The parking competition
“The barrier to entry is certainly very low, but the barrier to success is very high. It’s one thing to build the app, [but] can you reliably return someone’s car in under seven minutes?” said Behr. “There’s a lot of technology and algorithms behind that.”
Just as Lyft, Uber, and the like are competing on a technology front, racing to build the most accurate and robust technology to support their car dispatch services, Zirx and its competitors are undoubtably all working on their data science-based technology to optimize their services.
But the ride-sharing services, because of their focus on convenience, are also duking it out on key customer-facing aspects such as pricing, geographical coverage, and insurance.
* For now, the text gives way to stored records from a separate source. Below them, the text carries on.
(** X7: what the engine makes of a row depends on that row alone: two
    tables that hold the same row, at whatever positions and among
    whatever other rows, get the same annotated row there. *)
Theorem engine_rows_are_independent df1 df2 annotated1 annotated2 i j r :
  data_quality_check_module df1 = Ok annotated1 ->
  data_quality_check_module df2 = Ok annotated2 ->
  rows df1 !! i = Some r -> rows df2 !! j = Some r ->
  rows annotated1 !! i = rows annotated2 !! j
  /\ is_Some (rows annotated1 !! i).
Proof.
  intros H1 H2 Hi Hj.
  rewrite (rows_lookup _ _ _ _ H1 Hi), (rows_lookup _ _ _ _ H2 Hj). eauto.
Qed.

Lemma engine_rows_are_independent_witness :
  rows Sample.annotated !! 3
  = rows {| columns := Sample.header ++ ["is_bad"; "issue_type"];
            rows := [annotate_row Sample.null_phone_row] |} !! 0
  /\ is_Some (rows Sample.annotated !! 3).
Proof.
  apply (engine_rows_are_independent Sample.table
           {| columns := Sample.header; rows := [Sample.null_phone_row] |}
           _ _ 3 0 Sample.null_phone_row).
  - vm_compute. reflexivity.
  - vm_compute. reflexivity.
  - reflexivity.
  - reflexivity.
Defined.

(** X8: a row is clean exactly when its name and location are not null
    and its phone is not null and valid; and its issue_type is the
    concatenation, in this order, of "invalid_phone;" (phone not null and
    not valid), "null_name;", "null_phone;" and "null_location;" (the
    field is null), each present only when its condition holds. *)
Theorem row_verdict_from_inputs df annotated i r :
  data_quality_check_module df = Ok annotated ->
  rows df !! i = Some r ->
  let name := Pd.cell r "name" in
  let phone := Pd.cell r "phone" in
  let location := Pd.cell r "location" in
  exists r' b,
    rows annotated !! i = Some r'
    /\ r' !! "is_bad" = Some (Bool b)
    /\ (b = false <->
        pd_isna name = false /\ pd_isna location = false
        /\ pd_isna phone = false /\ phone_is_valid phone = true)
    /\ r' !! "issue_type"
       = Some (Str (tag_if (negb (pd_isna phone) && negb (phone_is_valid phone))
                      "invalid_phone;"
                    +:+ tag_if (pd_isna name) "null_name;"
                    +:+ tag_if (pd_isna phone) "null_phone;"
                    +:+ tag_if (pd_isna location) "null_location;")).
Proof.
  intros Hdq Hr name phone location.
  exists (annotate_row r), (row_is_bad r).
  destruct (annotate_row_flagged r) as [Hb Hs].
  split; [by eapply rows_lookup|]. split; [done|].
  unfold row_is_bad, issue_tags in *. cbv zeta in *.
  fold name phone location in Hs |- *.
  rewrite cleaned_is_sentinel, cleaned_is_null in Hs |- *.
  split; [|done].
  destruct (pd_isna name), (pd_isna location), (pd_isna phone),
    (phone_is_valid phone); cbn; intuition congruence.
Qed.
In terms of pricing, Zirx seems to come out on top. While Zirx charges only $15 per day, fellow San Francisco company Vatler charges between $20 and $35 per day. Both offer monthly rates as well. New York City’s ValetAnywhere charges on an hourly basis, at about $6 per hour with a maximum of $42 for parking in Midtown Manhattan.
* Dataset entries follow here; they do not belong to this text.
(** * transform_reduce: a multi-pass device reduction, and what its host loop guarantees

    Source: [include/sycl/algorithm/transform_reduce.hpp]
    ([sycl::impl::transform_reduce]).

    The host function is embedded as explicit state passing over a record
    holding the loop variables ([passes], [length]), the contents of the
    partial-result buffer [bufR] and the list of host-side actions performed
    so far.  Sizes are [nat]: no size computed by the function exceeds twice
    the input length, so machine wrap-around never occurs on inputs that fit
    in memory.

    Device storage is a list of cells; a cell either holds a value or is
    indeterminate (never written, or written from scratch memory that no
    work-item staged). *)

From Stdlib Require Import Arith Lia.
From stdpp Require Import base list.

(** ** Device storage *)

Inductive cell (T : Type) : Type :=
| Indet
| Val (v : T).
Arguments Indet {T}.
Arguments Val {T} v.

(** Applying an operator to cells: an indeterminate operand makes the
    result indeterminate. *)
Definition cell_map {T U : Type} (f : T -> U) (x : cell T) : cell U :=
  match x with
  | Val a => Val (f a)
  | Indet => Indet
  end.

Definition cell_map2 {T : Type} (f : T -> T -> T) (x y : cell T) : cell T :=
  match x, y with
  | Val a, Val b => Val (f a b)
  | _, _ => Indet
  end.

(** ** Work-item identity and the order in which work-groups run *)

(** [cl::sycl::nd_item]: what a work-item knows about its position. *)
Record nd_item := {
  get_global : nat;
  get_local : nat;
  get_group : nat
}.

(** The work-item with local index [lid] of group [g], for groups of [local]
    work-items. *)
Definition item_of (local g lid : nat) : nd_item :=
  {| get_global := g * local + lid; get_local := lid; get_group := g |}.

(** Work-groups of one kernel run in an order the device chooses.  The order
    is built by placing groups 0, 1, 2, ... in turn at a chosen position
    among those already placed, so every choice of positions yields a
    permutation of the group indices and every permutation is reachable. *)
Definition insert_at (k x : nat) (l : list nat) : list nat :=
  take k l ++ x :: drop k l.

Definition group_order (pos : nat -> nat) (ngroups : nat) : list nat :=
  foldl (fun acc g => insert_at (pos g) g acc) [] (seq 0 ngroups).

(** The execution policy as far as [transform_reduce] looks at it: the
    device's [max_work_group_size], and the device's freedom to order the
    work-groups of pass [p] ([group_position p g] is where group [g] is
    inserted). *)
Record ExecutionPolicy := {
  max_work_group_size : nat;
  group_position : nat -> nat -> nat
}.

(** Modelled from the spec: [ExecutionPolicy::calculateGlobalSize] is not in
    the source tree; the global size is the smallest multiple of [local]
    that is at least [elements] (ceiling division). *)
Definition calculateGlobalSize (elements local : nat) : nat :=
  ((elements + local - 1) / local) * local.

(** ** The reduction strategy (per work-group algorithm) *)

Module ReductionStrategy.
Section strategy.
Context {A T : Type}.

(** The constructor arguments [ReductionStrategy<T>(local, length, id,
    scratch)]; the scratch array is the list the group stages below. *)
Record t := {
  local_ : nat;
  length_ : nat;
  id_ : nd_item
}.

(** Modelled from the spec: [ReductionStrategy::workitem_get_from(op,
    input)] is not in the source tree.  The work-item reads one element of
    the input at its global index and applies the unary transform; a
    work-item whose global index is past the logical length is excluded
    (it stages nothing). *)
Definition workitem_get_from_op (r : t) (op : A -> T) (input : list A)
  : option (cell T) :=
  if get_global (id_ r) <? length_ r
  then Some (match input !! get_global (id_ r) with
             | Some x => Val (op x)
             | None => Indet
             end)
  else None.

(** Modelled from the spec: [ReductionStrategy::workitem_get_from(input)]
    is not in the source tree.  The work-item reads the already combined
    value at its global index, with no transform; same exclusion. *)
Definition workitem_get_from (r : t) (input : list (cell T))
  : option (cell T) :=
  if get_global (id_ r) <? length_ r
  then Some (default Indet (input !! get_global (id_ r)))
  else None.

(** Folding one pair of scratch entries; [None] is the slot of an
    excluded work-item, which is skipped. *)
Definition fold_pair (bop : T -> T -> T) (x y : option (cell T))
  : option (cell T) :=
  match x, y with
  | Some a, Some b => Some (cell_map2 bop a b)
  | Some a, None => Some a
  | None, _ => y
  end.

(** One round of the tree: neighbouring entries are folded, which halves
    the number of active entries and keeps their order. *)
Fixpoint fold_round (bop : T -> T -> T) (scratch : list (option (cell T)))
  : list (option (cell T)) :=
  match scratch with
  | x :: y :: rest => fold_pair bop x y :: fold_round bop rest
  | _ => scratch
  end.

Fixpoint tree_rounds (bop : T -> T -> T) (rounds : nat)
    (scratch : list (option (cell T))) : list (option (cell T)) :=
  match rounds with
  | 0 => scratch
  | S k =>
      match scratch with
      | _ :: _ :: _ => tree_rounds bop k (fold_round bop scratch)
      | _ => scratch
      end
  end.

(** Modelled from the spec: [ReductionStrategy::combine_threads] is not in
    the source tree.  Rounds of pairwise folds until one combined value
    remains for the group ([length scratch] rounds are always enough). *)
Definition combine_threads (bop : T -> T -> T)
    (scratch : list (option (cell T))) : option (cell T) :=
  default None (head (tree_rounds bop (length scratch) scratch)).

(** Modelled from the spec: [ReductionStrategy::workgroup_write_to] is not
    in the source tree.  The work-item with local index 0 writes the
    group's combined value to the slot of the group's index; a group in
    which no work-item staged anything writes an indeterminate value. *)
Definition workgroup_write_to (r : t) (combined : option (cell T))
    (output : list (cell T)) : list (cell T) :=
  if get_local (id_ r) =? 0
  then <[get_group (id_ r) := default Indet combined]> output
  else output.
End strategy.
End ReductionStrategy.

(** ** The kernel and the host function *)

(** What the host does, in program order. *)
Inductive event :=
| EvQueue                                  (* cl::sycl::queue q(exec.get_queue()) *)
| EvBufR (size : nat)                      (* cl::sycl::buffer<T,1> bufR(range(vectorSize)) *)
| EvDeviceInfo                             (* q.get_device(), get_info<max_work_group_size> *)
| EvBufI (size : nat)                      (* make_const_buffer(first, last) *)
| EvSubmit (passes length local global : nat)  (* q.submit(f), with what f captured *)
| EvWait                                   (* q.wait_and_throw() *)
| EvHostRead (index : nat).                (* host accessor, hR[index] *)

Section transform_reduce.
Context {A T : Type}.
Variable exec : ExecutionPolicy.
Variable unary_op : A -> T.
Variable binary_op : T -> T -> T.

(** The loop variables that change, the contents of [bufR], and the
    actions so far. *)
Record host_state := {
  h_passes : nat;
  h_length : nat;
  h_bufR : list (cell T);
  h_trace : list event
}.

(** Ingest step of the kernel body (lines 88-93): pass 0 reads the input
    through [unary_op], later passes read [aR]. *)
Definition ingest (passes local length : nat) (aI : list A)
    (aR : list (cell T)) (id : nd_item) : option (cell T) :=
  let r := {| ReductionStrategy.local_ := local;
              ReductionStrategy.length_ := length;
              ReductionStrategy.id_ := id |} in
  if passes =? 0
  then ReductionStrategy.workitem_get_from_op r unary_op aI
  else ReductionStrategy.workitem_get_from r aR.

(** The scratch array of group [g] once every work-item of the group has
    staged its value (the barrier that ends the ingest step). *)
Definition staged (passes local length : nat) (aI : list A)
    (aR : list (cell T)) (g : nat) : list (option (cell T)) :=
  (fun lid => ingest passes local length aI aR (item_of local g lid))
    <$> seq 0 local.

(** One work-group running the kernel body (lines 86-95): its work-items
    stage their values, the group combines them, and every work-item runs the
    write-back step (in which only local index 0 writes). *)
Definition work_group (passes local length : nat) (aI : list A)
    (aR : list (cell T)) (g : nat) : list (cell T) :=
  let combined :=
    ReductionStrategy.combine_threads binary_op
      (staged passes local length aI aR g) in
  foldl (fun out lid =>
           let r := {| ReductionStrategy.local_ := local;
                       ReductionStrategy.length_ := length;
                       ReductionStrategy.id_ := item_of local g lid |} in
           ReductionStrategy.workgroup_write_to r combined out)
        aR (seq 0 local).

(** [h.parallel_for(r, ...)] over the range [r = {global_range, local}]:
    every group of the range runs once, in the device's order. *)
Definition parallel_for (global_range passes local length : nat)
    (aI : list A) (aR : list (cell T)) : list (cell T) :=
  foldl (fun buf g => work_group passes local length aI buf g) aR
        (group_order (group_position exec passes) (global_range / local)).

(** [q.submit(f)] (lines 73-98).  [f] captured [passes], [length], [local]
    and [global] by value; both accessors of [bufR] are read-write, so the
    queue runs the kernels of successive submissions one after the other. *)
Definition submit (local global : nat) (aI : list A) (st : host_state)
  : host_state :=
  let global_range := Nat.max global local in
  {| h_passes := h_passes st;
     h_length := h_length st;
     h_bufR := parallel_for global_range (h_passes st) local (h_length st)
                 aI (h_bufR st);
     h_trace := h_trace st
                ++ [EvSubmit (h_passes st) (h_length st) local global_range] |}.

(** The body of the do-while (lines 73-100). *)
Definition loop_body (local global : nat) (aI : list A) (st : host_state)
  : host_state :=
  let st1 := submit local global aI st in
  {| h_passes := S (h_passes st1);
     h_length := h_length st1 / local;
     h_bufR := h_bufR st1;
     h_trace := h_trace st1 |}.

(** [do { ... } while (length > 1)], run for at most [fuel] iterations.
    The flag tells whether the loop was left. *)
Fixpoint do_while (fuel local global : nat) (aI : list A) (st : host_state)
  : host_state * bool :=
  match fuel with
  | 0 => (st, false)
  | S k =>
      let st' := loop_body local global aI st in
      if 1 <? h_length st'
      then do_while k local global aI st'
      else (st', true)
  end.

(** The state at loop entry (lines 55-70), for a non-empty input. *)
Definition loop_entry (s : list A) : host_state :=
  {| h_passes := 0;
     h_length := length s;
     h_bufR := replicate (length s) Indet;
     h_trace := [EvQueue; EvBufR (length s); EvDeviceInfo; EvBufI (length s)] |}.

(** What a call that returns hands back, and what the host did. *)
Record outcome := {
  ret : cell T;
  actions : list event
}.

(** Lines 62-101: the sizes chosen at call start, then the loop. *)
Definition run_loop (fuel : nat) (s : list A) : host_state * bool :=
  let vectorSize := length s in
  let local := Nat.min (max_work_group_size exec) vectorSize in
  let global := calculateGlobalSize vectorSize local in
  do_while fuel local global s (loop_entry s).

(** [transform_reduce(exec, first, last, unary_op, init, binary_op)]; [s]
    is the range [first, last).  [None]: the loop is still running after
    [fuel] iterations. *)
Definition transform_reduce (fuel : nat) (s : list A) (init : T)
  : option outcome :=
  let vectorSize := length s in
  if vectorSize <? 1
  then Some {| ret := Val init; actions := [EvQueue; EvBufR vectorSize] |}
  else
    match run_loop fuel s with
    | (_, false) => None
    | (st, true) =>
        Some {| ret := cell_map (fun d => binary_op d init)
                         (default Indet (h_bufR st !! 0));
                actions := h_trace st ++ [EvWait; EvHostRead 0] |}
    end.
End transform_reduce.

(** A device with the given maximal group size that runs groups in
    ascending order, and one that runs them in descending order. *)
Definition ascending (maxwg : nat) : ExecutionPolicy :=
  {| max_work_group_size := maxwg; group_position := fun _ g => g |}.

Definition descending (maxwg : nat) : ExecutionPolicy :=
  {| max_work_group_size := maxwg; group_position := fun _ _ => 0 |}.

(** ** Reading the host's actions *)

Definition is_submit (e : event) : bool :=
  match e with
  | EvSubmit _ _ _ _ => true
  | _ => false
  end.

Definition is_wait (e : event) : bool :=
  match e with
  | EvWait => true
  | _ => false
  end.

Definition is_buffer_creation (e : event) : bool :=
  match e with
  | EvBufR _ | EvBufI _ => true
  | _ => false
  end.

(** The pass numbers of the submissions of a trace, in order. *)
Definition submitted_passes (tr : list event) : list nat :=
  omap (fun e => match e with
                 | EvSubmit p _ _ _ => Some p
                 | _ => None
                 end) tr.

(** The group sizes of the submissions of a trace, in order. *)
Definition submitted_locals (tr : list event) : list nat :=
  omap (fun e => match e with
                 | EvSubmit _ _ l _ => Some l
                 | _ => None
                 end) tr.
For geographical reach, Zirx appears to barely surpass Vatler. Both companies service SoMA and the Financial District, but Zirx also covers Hayes Valley. As mentioned, ValetAnywhere is only in Manhattan, currently available in Midtown between 57th and 14th Street, although it plans to expand south soon.
As for insurance — a hot topic in ridesharing that will no doubt surface here too — all three services appear to have what is known as “garage keeper” insurance, which is for businesses storing customer cars. Both ValetAnywhere and Zirx shared with VentureBeat that they have $1 million and $2 million-per-incident policies respectively, and Zirx has added that a customer car is covered from the moment an agent takes custody of it all the way until the customer takes back possession of it (the other two didn’t clarify whether that’s the case for them as well).
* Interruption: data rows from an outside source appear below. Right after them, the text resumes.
(** * Properties *)

(** ** [trim] removes the surrounding white space, and nothing else *)

Lemma trimStart_spec (s : jsstring) :
  ∃ l : jsstring,
    s = l ++ trimStart s ∧ blank l ∧
    ∀ c rest, trimStart s = c :: rest → is_whitespace c = false.
Proof.
  induction s as [|c s (l & Hs & Hl & Hhead)]; simpl.
  - exists []. by split_and!; [|constructor|].
  - destruct (is_whitespace c) eqn:Hc.
    + exists (c :: l). split_and!; [by rewrite Hs at 1|by constructor|done].
    + exists []. split_and!; [done|constructor|].
      by intros c' rest [= <- _].
Qed.

Lemma trimEnd_spec (s : jsstring) :
  ∃ r : jsstring,
    s = trimEnd s ++ r ∧ blank r ∧
    ∀ c rest, trimEnd s = rest ++ [c] → is_whitespace c = false.
Proof.
  destruct (trimStart_spec (reverse s)) as (l & Hs & Hl & Hhead).
  exists (reverse l). unfold trimEnd. split_and!.
  - by rewrite <- reverse_app, <- Hs, reverse_involutive.
  - unfold blank. by apply Forall_reverse.
  - intros c rest Hlast. apply (Hhead c (reverse rest)).
    apply (inj reverse). by rewrite Hlast, reverse_cons, reverse_involutive.
Qed.

Lemma trim_spec (s : jsstring) :
  ∃ l r : jsstring,
    s = l ++ trim s ++ r ∧ blank l ∧ blank r ∧
    (∀ c rest, trim s = c :: rest → is_whitespace c = false) ∧
    (∀ c rest, trim s = rest ++ [c] → is_whitespace c = false).
Proof.
  destruct (trimStart_spec s) as (l & Hs & Hl & Hhead).
  destruct (trimEnd_spec (trimStart s)) as (r & Ht & Hr & Hlast).
  exists l, r. unfold trim. split_and!; try done.
  - by rewrite <- Ht.
  - intros c rest Hc. apply (Hhead c (rest ++ r)).
    by rewrite Ht at 1; rewrite Hc.
Qed.

(** ** Insertion into a [Set] keeps it a set *)

Lemma set_add_NoDup x s : NoDup s → NoDup (set_add x s).
Proof.
  intros Hs. unfold set_add. case_decide as Hx; [done|].
  apply NoDup_app. split_and!; [done| |apply NoDup_singleton].
  intros y Hy ->%list_elem_of_singleton. done.
Qed.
Just as with any other “convenience” service, much of the battle will come down to offering the best combination of price and painlessness. While Vatler is focusing on office parking as its customer acquisition strategy (something employers could potentially offer as paid-for perk), Zirx is beating it in price and geographical coverage so far. Little touches such as the cold carton of Boxed Water Zirx delivers with each car as well as its secret menu of additional services (filling up the gas tank, car wash, etc.) might also become important as the companies attempt to differentiate themselves.
Along with Trinity Ventures, Norwest Venture Partners also invested in this round. Norwest partner Sergio Monsalve will also join the company’s board.
Zirx was founded earlier this year by Sean Behr, Boris Zamoruev, and Boris Perlov, and is based in San Francisco.